**EXERCISE OBJECTIVE**
Give the entries again, exactly as they stand.

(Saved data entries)
——————

(** * LHUB.py: SSH tunnel and port-redirection management

    A shallow embedding of the networking section of [plugin/LHUB.py]
    (the helpers [_validate_command], [_run_cli_command],
    [_run_shell_command_with_pipes], [do_prompt_for_sudo] and the [BitBar]
    methods [do_terminate_tunnels], [do_execute_port_redirect],
    [do_verify_loopback_address] and [do_execute_ssh_tunnel]), of the
    actions built on them ([action_terminate_all], [port_redirect_custom],
    [ssh_tunnel_custom], [check_for_custom_networking_configs]), of
    [make_upgrade_command], of the menu methods [print_in_bitbar_menu] and
    [make_action], and of [convert_boolean] and [sort_dict], followed by the
    properties of that code.

    Conventions of the embedding:
    - a Python [str] is a list of characters; a character is a code point
      below 256 (Latin-1), so that [str.isspace], [\s], [\d] and [\w] are
      the standard classes restricted to that range;
    - a Python value that may be [None], a string or an integer is a [pyval];
    - the operating system is an oracle [OS] answering every command from
      the history of what the plugin has done so far; every effect of the
      plugin ([print], [subprocess.run], [subprocess.getoutput], [os.popen])
      is an [event] appended to that history;
    - a raised exception ends the computation and keeps the history. *)

From Stdlib Require Import Ascii String NArith ZArith Bool Lia DecimalPos List.
From Stdlib Require Import Sorted Permutation.
Import ListNotations.

#[local] Open Scope list_scope.
#[local] Open Scope N_scope.

(** ** Strings *)

Definition str := list ascii.

(** A Python string literal. *)
Definition lit (s : string) : str := list_ascii_of_string s.

Definition code (c : ascii) : N := N_of_ascii c.

Definition between (lo hi n : N) : bool := (lo <=? n) && (n <=? hi).

(** [str.isspace] on one character, which is also the class [\s]. *)
Definition isspace (c : ascii) : bool :=
  let n := code c in
  between 9 13 n || between 28 32 n || (n =? 133) || (n =? 160).

(** The class [\d]. *)
Definition isdigit (c : ascii) : bool := between 48 57 (code c).

(** The class [\w]: alphanumeric characters and the underscore. *)
Definition isword (c : ascii) : bool :=
  let n := code c in
  between 48 57 n || between 65 90 n || between 97 122 n || (n =? 95)
  || (n =? 170) || (n =? 178) || (n =? 179) || (n =? 181) || (n =? 185)
  || (n =? 186) || between 188 190 n || between 192 214 n
  || between 216 246 n || between 248 255 n.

——————

**TASK ANSWER**
(** * LHUB.py: SSH tunnel and port-redirection management

    A shallow embedding of the networking section of [plugin/LHUB.py]
    (the helpers [_validate_command], [_run_cli_command],
    [_run_shell_command_with_pipes], [do_prompt_for_sudo] and the [BitBar]
    methods [do_terminate_tunnels], [do_execute_port_redirect],
    [do_verify_loopback_address] and [do_execute_ssh_tunnel]), of the
    actions built on them ([action_terminate_all], [port_redirect_custom],
    [ssh_tunnel_custom], [check_for_custom_networking_configs]), of
    [make_upgrade_command], of the menu methods [print_in_bitbar_menu] and
    [make_action], and of [convert_boolean] and [sort_dict], followed by the
    properties of that code.

    Conventions of the embedding:
    - a Python [str] is a list of characters; a character is a code point
      below 256 (Latin-1), so that [str.isspace], [\s], [\d] and [\w] are
      the standard classes restricted to that range;
    - a Python value that may be [None], a string or an integer is a [pyval];
    - the operating system is an oracle [OS] answering every command from
      the history of what the plugin has done so far; every effect of the
      plugin ([print], [subprocess.run], [subprocess.getoutput], [os.popen])
      is an [event] appended to that history;
    - a raised exception ends the computation and keeps the history. *)

From Stdlib Require Import Ascii String NArith ZArith Bool Lia DecimalPos List.
From Stdlib Require Import Sorted Permutation.
Import ListNotations.

#[local] Open Scope list_scope.
#[local] Open Scope N_scope.

(** ** Strings *)

Definition str := list ascii.

(** A Python string literal. *)
Definition lit (s : string) : str := list_ascii_of_string s.

Definition code (c : ascii) : N := N_of_ascii c.

Definition between (lo hi n : N) : bool := (lo <=? n) && (n <=? hi).

(** [str.isspace] on one character, which is also the class [\s]. *)
Definition isspace (c : ascii) : bool :=
  let n := code c in
  between 9 13 n || between 28 32 n || (n =? 133) || (n =? 160).

(** The class [\d]. *)
Definition isdigit (c : ascii) : bool := between 48 57 (code c).

(** The class [\w]: alphanumeric characters and the underscore. *)
Definition isword (c : ascii) : bool :=
  let n := code c in
  between 48 57 n || between 65 90 n || between 97 122 n || (n =? 95)
  || (n =? 170) || (n =? 178) || (n =? 179) || (n =? 181) || (n =? 185)
  || (n =? 186) || between 188 190 n || between 192 214 n
  || between 216 246 n || between 248 255 n.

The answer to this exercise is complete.